PayPal, which separated from eBay Inc last month, is a formidable player in the fast-growing payments industry, which has attracted new entrants like Apple Inc.
The company said “millions” of consumers had already enabled One Touch to make payments on desktops and through mobile apps in the United States, United Kingdom and Canada and that half of the world’s top 100 online retailers were already using the program.
Existing PayPal users can opt-in to use One Touch once and then no longer be required to re-enter their billing and shipping information into shopping apps or websites that support PayPal in their checkouts. Merchants that already accept PayPal will see One Touch automatically enabled, PayPal said.

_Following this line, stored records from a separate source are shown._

(* ===== verification/CacheTier.v ===== *)
(** * The two cache tiers ([CacheManager] in [cache.rs])

    [load_range_data_with_cache]: RAM first, then disk with promotion of the
    stored frame to RAM; the invalidation of a key's RAM entries; and the range
    lookup with the invalidation an ETag mismatch triggers.  The tier implements
    the interface the range merge is proved against.  The per-bucket setting that
    makes an object eligible for RAM, the clock, lock contention and whether the
    file system lets a file be removed are parameters. *)

From S2P Require Import Prelude CacheTypes Ranges RangeMerge Maps RamCache MetadataCache InflightTracker.
From S2P Require Import DiskPaths DiskRanges RustStr.

#[local] Open Scope Z_scope.
#[local] Arguments String.append : simpl nomatch.

Definition generate_ram_range_key (cache_key : string) (start_ end_ : Z) (etag : string) : string :=
  cache_key +:+ ":range:" +:+ u64_to_string start_ +:+ ":" +:+ u64_to_string end_ +:+ ":" +:+ etag.

Record CacheManager := mkManager {
  ram_cache_enabled : bool;
  ram_cache : option Ram.ShardedRamCache;
  disk : Disk.Disk;
  metadata_cache : MetaCache.MetadataCache;
  stat_ram_cache_size : Z;
  ticks : nat;
}.

(** The [n]-th reading of the clock in nanoseconds, whether the [n]-th optional
    lock is contended, the resolved bucket setting, and whether a file can be
    removed. *)
Class TierEnv := {
  clock : nat -> Z;
  contended : nat -> bool;
  ram_cache_eligible : string -> bool;
  removable : string -> bool;
}.

Section Tier.
Context `{Ram.Platform} `{HashIter} `{PathCodec} `{FrameCodec} `{TierEnv}.

Definition set_ram (st : CacheManager) (c : Ram.ShardedRamCache) : CacheManager :=
  mkManager (ram_cache_enabled st) (Some c) (disk st) (metadata_cache st) (stat_ram_cache_size st) (ticks st).

Definition tick (st : CacheManager) : CacheManager :=
  mkManager (ram_cache_enabled st) (ram_cache st) (disk st) (metadata_cache st) (stat_ram_cache_size st)
    (S (ticks st)).

Definition now_ns (st : CacheManager) : Z := clock (ticks st).

Definition now_ms (st : CacheManager) : Z := clock (ticks st) / 1000000.

(** [None] is an out-of-range shard index. *)
Definition ram_get (k : string) (st : CacheManager) : option (CacheManager * option Ram.RamCacheRead) :=
  if ram_cache_enabled st then
    match ram_cache st with
    | Some c =>
        '(c', r) ← Ram.get (now_ms st) (contended (ticks st)) c k;
        Some (tick (set_ram st c'), r)
    | None => Some (st, None)
    end
  else Some (st, None).

(** The bytes of a RAM entry: frames are decoded, raw entries returned as they are. *)
Definition ram_read_data (rd : Ram.RamCacheRead) : Result bytes :=
  if Ram.rd_compressed rd
  then decompress_with_algorithm (Ram.rd_data rd) (Ram.rd_compression_algorithm rd)
  else Ok (Ram.rd_data rd).

Definition update_ram_cache_hit_statistics (st : CacheManager) : CacheManager :=
  match ram_cache st with
  | Some c => mkManager (ram_cache_enabled st) (ram_cache st) (disk st) (metadata_cache st)
                (Ram.st_current_size (Ram.stats c)) (ticks st)
  | None => st
  end.

(** The entry a promotion stores: the frame as it is on disk. *)
Definition promoted_entry (st : CacheManager) (k : string) (range : Range) (len : Z) (frame : bytes)
    (algorithm : CompressionAlgorithm) : Ram.RamCacheEntry :=
  Ram.mkRamEntry k frame
    (Ram.mkCacheMetadata (r_etag range) (r_last_modified range) len None None 0 (clock (S (ticks st))))
    (clock (S (S (ticks st)))) (now_ms st) 1 true algorithm.

Definition promote (key : string) (range : Range) (len : Z) (st : CacheManager) : option CacheManager :=
  let k := generate_ram_range_key key (r_start range) (r_end range) (r_etag range) in
  if ram_cache_enabled st && ram_cache_eligible key then
    match Disk.load_range_frame_from_new_storage (now_ns st) (disk st) key range with
    | Ok (frame, algorithm) =>
        let st := tick st in
        match ram_cache st with
        | Some c =>
            c' ← Ram.put (fun i => clock (ticks st + 3 + i) / 1000000)
                   c (promoted_entry st k range len frame algorithm);
            Some (tick (tick (tick (set_ram st c'))))
        | None => Some st
        end
    | Err _ => Some (tick st)
    | Panic => None
    end
  else Some st.

#[export] Instance two_tier : RangeTier CacheManager := fun key range st =>
  let k := generate_ram_range_key key (r_start range) (r_end range) (r_etag range) in
  match ram_get k st with
  | None => (st, Panic)
  | Some (st, Some rd) =>
      match ram_read_data rd with
      | Ok data => (update_ram_cache_hit_statistics st, Ok (data, true))
      | Err e => (st, Err e)
      | Panic => (st, Panic)
      end
  | Some (st, None) =>
      match Disk.load_range_data_from_new_storage (now_ns st) (disk st) key range with
      | Ok data =>
          match promote key range (zlen data) (tick st) with
          | Some st => (st, Ok (data, false))
          | None => (st, Panic)
          end
      | Err e => (tick st, Err e)
      | Panic => (tick st, Panic)
      end
  end.

(** ** Invalidation *)

Definition invalidate_ram_ranges (key : string) (st : CacheManager) : option CacheManager :=
  if negb (ram_cache_enabled st) then Some st else
  match ram_cache st with
  | None => Some st
  | Some c =>
      c ← Ram.invalidate c key;
      Some (set_ram st (Ram.invalidate_by_prefix c (key +:+ ":range:")).1)
  end.

(** What an ETag mismatch does: the disk copy, the RAM ranges and the metadata
    snapshot go. *)
Definition invalidate_stale (key : string) (st : CacheManager) : option CacheManager :=
  let st := mkManager (ram_cache_enabled st) (ram_cache st)
              (Disk.invalidate_all_ranges removable (now_ns (tick st)) (disk st) key)
              (metadata_cache st) (stat_ram_cache_size st) (S (S (ticks st))) in
  st ← invalidate_ram_ranges key st;
  Some (mkManager (ram_cache_enabled st) (ram_cache st) (disk st)
          (MetaCache.invalidate key (metadata_cache st)) (stat_ram_cache_size st) (ticks st)).

(** [RangeHandler::find_cached_ranges] with its effects. *)
Definition find_cached_ranges (key : string) (requested : RangeSpec) (current_etag : option string)
    (preloaded : option NewCacheMetadata) (purpose : RangeLookupPurpose)
    : stM CacheManager ProxyError RangeOverlap := fun st =>
  match Disk.find_cached_ranges (now_ns st) (now_ns (tick st)) (now_ns (tick (tick st))) (disk st) key
          requested current_etag preloaded purpose with
  | Ok (o, true) =>
      match invalidate_stale key st with Some st => (st, Ok o) | None => (st, Panic) end
  | Ok (o, false) => (tick (tick (tick st)), Ok o)
  | Err e => (tick (tick (tick st)), Err e)
  | Panic => (st, Panic)
  end.

(** ** RAM keys *)

Definition ram_key (key : string) (r : Range) : string :=
  generate_ram_range_key key (r_start r) (r_end r) (r_etag r).

(** The ranges a RAM key identifies: the ETag has no colon. *)
Definition range_ok (r : Range) : Prop :=
  Tracker.colon_free (r_etag r) /\ 0 <= r_start r <= r_end r /\ r_end r < U64_MAX.

Lemma ram_key_inj key r key' r' :
  range_ok r -> range_ok r' -> ram_key key r = ram_key key' r' ->
  key = key' /\ r_start r = r_start r' /\ r_end r = r_end r' /\ r_etag r = r_etag r'.
Proof.
  intros (He & Hr & Hm) (He' & Hr' & Hm') E. unfold U64_MAX in *.
  assert (Hn : forall n, 0 <= n -> all_chars (fun a => negb (ascii_eqb a ":")) (u64_to_string n) = true)
    by (intros n Hn; apply plain_no_sep; [done | by apply u64_to_string_plain]).
  assert (Hk : forall key s e t, generate_ram_range_key key s e t =
    (((key +:+ ":range") +:+ String ":" (u64_to_string s)) +:+ String ":" (u64_to_string e)) +:+ String ":" t)
    by (intros; unfold generate_ram_range_key; rewrite <- !string_app_assoc; done).
  unfold ram_key in E. rewrite !Hk in E.
  apply app_sep_inj_r in E as [E Et]; [| done | done].
  apply app_sep_inj_r in E as [E Ee]; [| apply Hn; lia | apply Hn; lia].
  apply app_sep_inj_r in E as [E Es]; [| apply Hn; lia | apply Hn; lia].
  apply string_app_inj_r in E. apply u64_to_string_inj in Ee, Es; unfold is_u64; try lia. done.
Qed.

Lemma ram_key_prefix key r : starts_with (key +:+ ":range:") (ram_key key r) = true.
Proof.
  apply starts_with_spec. unfold ram_key, generate_ram_range_key. eexists. by rewrite <- !string_app_assoc.
Qed.

(** ** The disk side *)

Definition listed (d : Disk.Disk) (key : string) (r : NewRangeSpec) : Prop :=
  (exists m, Disk.metadata_files d !! get_new_metadata_file_path key = Some m /\ r ∈ cm_ranges m) \/
  (exists v, v ∈ Disk.journals d /\ Disk.pv_cache_key v = key /\ Disk.pv_operation v = Disk.Add /\ Disk.pv_range_spec v = r).

Lemma find_range_spec_Ok now d key range spec :
  r_start range <= r_end range -> Disk.find_range_spec now d key range = Ok spec ->
  nr_start spec = r_start range /\ nr_end spec = r_end range /\ listed d key spec /\
  range_file_belongs_to spec (object_version_id (r_etag range)) = true.
Proof.
  intros Hr. unfold Disk.find_range_spec.
  destruct (Disk.get_metadata now d key) as [m |] eqn:Em.
  - assert (Hm : Disk.metadata_files d !! get_new_metadata_file_path key = Some m).
    { unfold Disk.get_metadata in Em. destruct (Disk.metadata_files d !! _); [| done]. simpl in Em.
      by destruct (_ && _); simplify_eq. }
    destruct (negb _); [done |]. simpl.
    destruct (List.find _ (cm_ranges m)) as [s |] eqn:Ef.
    + intros [= <-]. apply List.find_some in Ef as [Hin Ef]. apply list_elem_of_In in Hin.
      rewrite !andb_true_iff, !Z.eqb_eq in Ef. destruct Ef as [[? ?] ?]. split_and!; try done. left. eauto.
    + destruct (List.find _ (Disk.find_pending_journal_ranges _ _ _ _ _)) as [s |] eqn:Ej; [| done].
      intros [= <-]. apply List.find_some in Ej as [Hin Ej]. apply list_elem_of_In in Hin.
      rewrite !andb_true_iff, !Z.eqb_eq in Ej. apply Disk.journal_ranges_elem in Hin as [_ Hin]; [| done].
      apply Disk.pending_candidates_elem in Hin as [Hl Hb]. split_and!; try tauto. by right.
  - simpl. destruct (List.find _ (Disk.find_pending_journal_ranges _ _ _ _ _)) as [s |] eqn:Ej; [| done].
    intros [= <-]. apply List.find_some in Ej as [Hin Ej]. apply list_elem_of_In in Hin.
    rewrite !andb_true_iff, !Z.eqb_eq in Ej. apply Disk.journal_ranges_elem in Hin as [_ Hin]; [| done].
    apply Disk.pending_candidates_elem in Hin as [Hl Hb]. split_and!; try tauto. by right.
Qed.

Lemma load_frame_Ok now d key range frame algorithm :
  Disk.load_range_frame_from_new_storage now d key range = Ok (frame, algorithm) ->
  exists spec, Disk.find_range_spec now d key range = Ok spec /\
    Disk.range_files d !! nr_file_path spec = Some (Disk.Readable frame) /\
    algorithm = nr_compression_algorithm spec.
Proof.
  unfold Disk.load_range_frame_from_new_storage. destruct (Disk.find_range_spec now d key range) as [spec | |]; try done.
  unfold mbind, outcome_bind, Disk.read_range_frame, Disk.servable_range_path.
  destruct (negb (is_safe_relative_file_path _)); [done |]. destruct (negb (range_file_belongs_to _ _)); [done |].
  simpl. destruct (Disk.range_files d !! nr_file_path spec) as [[f |] |] eqn:Ef; [| done | done].
  intros [= <- <-]. eauto.
Qed.

Lemma load_frame_no_panic now d key range :
  Disk.load_range_frame_from_new_storage now d key range <> Panic.
Proof.
  unfold Disk.load_range_frame_from_new_storage, Disk.find_range_spec, Disk.read_range_frame, Disk.servable_range_path.
  repeat (case_match || simpl); try done; simplify_eq.
Qed.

A smoother shopping experience is crucial to online retailers as they often blame the high rates of unfinished or abandoned online sales on the tiring process of re-entering payment information.

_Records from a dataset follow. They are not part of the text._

(* ===== verification/SizeAccounting.v ===== *)
(** * Cache size accounting ([SizeAccumulator] and the size state of
    [journal_consolidator.rs])

    Every instance counts the bytes it stores and removes in two [i64] counters,
    with a set of the ranges already counted; a flush moves the counters into a
    delta file of the shared directory, and the consolidator folds the delta files
    of all instances into the size state.  The directory is a value: its entries by
    name, in the order its iterator lists them.  What the file system and the lock
    answer is an argument.  The counters are shared by the threads of an instance:
    [step] is the relation of their atomic accesses, and the theorems are about
    every interleaving. *)

From S2P Require Import Prelude CacheTypes Maps DiskPaths DiskRanges RustStr.
From stdpp Require Import gmap strings.

#[local] Open Scope Z_scope.
#[local] Arguments String.append : simpl nomatch.

(** ** [i64] *)

(** The value of an [i64] that holds [x] modulo [2^64]: what [as i64] and the
    wrapping arithmetic of the release profile give. *)
Definition wrap_i64 (x : Z) : Z := (x + 2 ^ 63) mod 2 ^ 64 - 2 ^ 63.

Definition is_i64 (x : Z) : Prop := - 2 ^ 63 <= x < 2 ^ 63.

(** Equality modulo [2^64]. *)
Definition cong64 (a b : Z) : Prop := exists k, a = b + k * 2 ^ 64.

#[export] Instance cong64_equiv : Equivalence cong64.
Proof.
  split.
  - intros a. exists 0. lia.
  - intros a b [k ->]. exists (- k). lia.
  - intros a b c [k ->] [k' ->]. exists (k + k'). lia.
Qed.

#[export] Instance cong64_add : Proper (cong64 ==> cong64 ==> cong64) Z.add.
Proof. intros a a' [k ->] b b' [k' ->]. exists (k + k'). lia. Qed.

#[export] Instance cong64_sub : Proper (cong64 ==> cong64 ==> cong64) Z.sub.
Proof. intros a a' [k ->] b b' [k' ->]. exists (k - k'). lia. Qed.

#[export] Instance cong64_opp : Proper (cong64 ==> cong64) Z.opp.
Proof. intros a a' [k ->]. exists (- k). lia. Qed.

Lemma cong64_eq a b : a = b -> cong64 a b.
Proof. by intros ->. Qed.

Lemma wrap_i64_cong x : cong64 (wrap_i64 x) x.
Proof.
  unfold wrap_i64. exists (- ((x + 2 ^ 63) / 2 ^ 64)).
  pose proof (Z.div_mod (x + 2 ^ 63) (2 ^ 64) ltac:(lia)). lia.
Qed.

Lemma wrap_i64_small x : is_i64 x -> wrap_i64 x = x.
Proof. unfold is_i64, wrap_i64. intros. rewrite Z.mod_small; lia. Qed.

Lemma wrap_i64_range x : is_i64 (wrap_i64 x).
Proof. unfold is_i64, wrap_i64. pose proof (Z.mod_pos_bound (x + 2 ^ 63) (2 ^ 64)). lia. Qed.

(** Congruent values in the range of an [i64] are equal. *)
Lemma cong64_i64 a b : is_i64 a -> is_i64 b -> cong64 a b -> a = b.
Proof. intros Ha Hb [k ->]. unfold is_i64 in *. assert (k = 0) by lia. lia. Qed.

Module Size.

PayPal said more than half of e-commerce shopping sessions are taking place on mobile but said that only around 10 to 15 percent of purchases occur on mobile devices.
“If consumers can’t check out in one touch or tap and instead have to do data entry on their mobile device they’re far less likely to complete the transaction,” Bill Ready, PayPal’s senior vice president, said in an emailed response to Reuters.
“With One Touch, we’re bridging that gap and creating better buying experiences for consumers, which in turn means higher conversions for merchants.”
PayPal said the One Touch program had led to 50 percent or greater improvement in conversion rates and said it planned to eventually launch One Touch to all markets in which PayPal exists.
The company, which has more than 169 million customer accounts worldwide, processed 4 billion payments last year totaling $235 billion. PayPal also said $40 billion was spent globally on mobile devices with the company.